PRINGSEWU – Amukan si jago merah melalap habis satu unit rumah permanen berukuran 23 x 11 meter di RT 01 RW 01 Pekon Wates, Kecamatan Gadingrejo, Kabupaten Pringsewu pada Selasa (19/5/2026) pagi. Rumah tersebut diketahui merupakan kediaman milik seorang Aparatur Sipil Negara (ASN) bernama Agung Setiawan (40).
Kapolsek Gadingrejo, Iptu Sugiyanto, menjelaskan bahwa petaka tersebut terjadi sekitar pukul 06.15 WIB. Kobaran api pertama kali disadari oleh seorang warga yang kebetulan sedang melintas di depan rumah korban. Mengetahui adanya bahaya, saksi mata langsung bergegas memberikan peringatan kepada pemilik rumah.
Mendengar laporan warga, korban segera masuk ke dalam rumah untuk memeriksa situasi. Naas, saat ia tiba di bagian dalam, api rupanya sudah membesar. Si jago merah terpantau mulai melahap horden di area kamar depan serta sebagian plafon bangunan.
Dalam situasi panik, korban bersama warga sekitar sempat berusaha bahu-bambon memadamkan api dengan peralatan seadanya. Namun, upaya tersebut sia-sia lantaran banyaknya material yang mudah terbakar di dalam rumah membuat perambatan api justru kian tak terkendali.

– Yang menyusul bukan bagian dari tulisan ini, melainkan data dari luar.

(** *** The methods *)

(** The [process_group] property. *)
Definition process_group : M ProcessGroup :=
  p <- get_self ;;
  match _process_group p with
  | None =>
      g <- call new_group_called new_group ;;
      modify_self (set__process_group (Some g)) ;;
      ret g
  | Some g => ret g
  end.

(** The [lightning_module] property. *)
Definition lightning_module : M Module :=
  p <- get_self ;;
  ask (unwrap_lightning_module_fully_sharded (model p)).

(** [self.root_device], a property of the base strategy. *)
Definition self_root_device : M device :=
  p <- get_self ;;
  ask (root_device (parallel_devices p)).

Definition setup_distributed : M unit :=
  call_ super_setup_distributed_called super_setup_distributed ;;
  d <- self_root_device ;;
  if String.eqb (device_type d) "cuda" then
    d' <- self_root_device ;;
    call_ (cuda_set_device_called d') (cuda_set_device d')
  else ret tt.

(** [with self.model_sharded_context(): body].  The generator yields inside
    [with enable_wrap(...)], so the wrap scope is left on every exit path of
    [body]. *)
Definition model_sharded_context {A : Type} (body : M A) : M A :=
  lm <- lightning_module ;;
  precision <- ask (trainer_precision lm) ;;
  g <- process_group ;;
  p <- get_self ;;
  let kw := {| kw_min_num_params := min_num_params p;
               kw_process_group := g;
               kw_cpu_offload := cpu_offload p;
               kw_move_grads_to_cpu := move_grads_to_cpu p;
               kw_flatten_parameters := flatten_parameters p;
               kw_mixed_precision := String.eqb precision "mixed";
               kw_reshard_after_forward := reshard_after_forward p;
               kw_fp32_reduce_scatter := fp32_reduce_scatter p;
               kw_compute_dtype := compute_dtype p;
               kw_bucket_cap_mb := bucket_cap_mb p |} in
  call_ (enable_wrap_entered kw) (enable_wrap_enter kw) ;;
  finally body (call_ enable_wrap_exited enable_wrap_exit).

Definition _model_has_nested_fsdp : M bool :=
  p <- get_self ;;
  ms <- ask (modules (model p)) ;;
  ask (fun x => existsb (fun m => is_FullyShardedDataParallel m x) ms).

Definition model_to_device : M unit :=
  p <- get_self ;;
  d <- self_root_device ;;
  call_ (to_called (model p) d) (module_to (model p) d) ;;
  lm <- lightning_module ;;
  d' <- self_root_device ;;
  call_ (to_called lm d') (module_to lm d').

(** [self.model = f(self.model)] for a collaborator [f]. *)
Definition rebind_model (ev : Module -> Event) (f : Module -> Ext -> Module * Ext)
  (arg : Module) : M unit :=
  m <- call (fun _ => ev arg) (f arg) ;;
  modify_self (set_model m).

(** [a and not b()], where [b()] is evaluated only if [a] holds. *)
Definition and_not (a : bool) (b : M bool) : M bool :=
  if a then (v <- b ;; ret (negb v)) else ret false.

"Api baru benar-benar bisa dijinakkan sekitar satu jam kemudian setelah tiga unit mobil pemadam kebakaran diterjunkan ke lokasi kejadian," ujar Iptu Sugiyanto, memberikan keterangan mewakili Kapolres Pringsewu, AKBP M. Yunnus Saputra.
Proses penjinakan api ini juga turut dibantu oleh petugas PLN yang bergerak cepat melakukan pemutusan aliran listrik di sekitar lokasi demi meminimalkan risiko perluasan dampak kebakaran. Insiden di pagi hari ini sempat memicu kemacetan lalu lintas di ruas jalan sekitar akibat banyaknya pengendara dan warga yang berhenti untuk menyaksikan proses pemadaman.
Meski seluruh bangunan beserta isinya—termasuk dokumen-dokumen penting dan barang berharga—ludes tak bersisa, pihak kepolisian memastikan tidak ada korban jiwa maupun luka-luka dalam musibah ini. Hal ini dikarenakan seluruh penghuni rumah sedang berada di area luar saat api mulai membesar.
Berdasarkan hasil olah tempat kejadian perkara (TKP) awal, dugaan kuat penyebab kebakaran dipicu oleh hubungan arus pendek listrik (korsleting) saat proses pengisian daya telepon genggam (charger HP) di kamar tengah. Percikan api dari korsleting tersebut diduga jatuh dan langsung menyambar kain horden yang berada di dekatnya. Akibat kejadian ini, total kerugian materiil ditaksir mencapai Rp300 juta.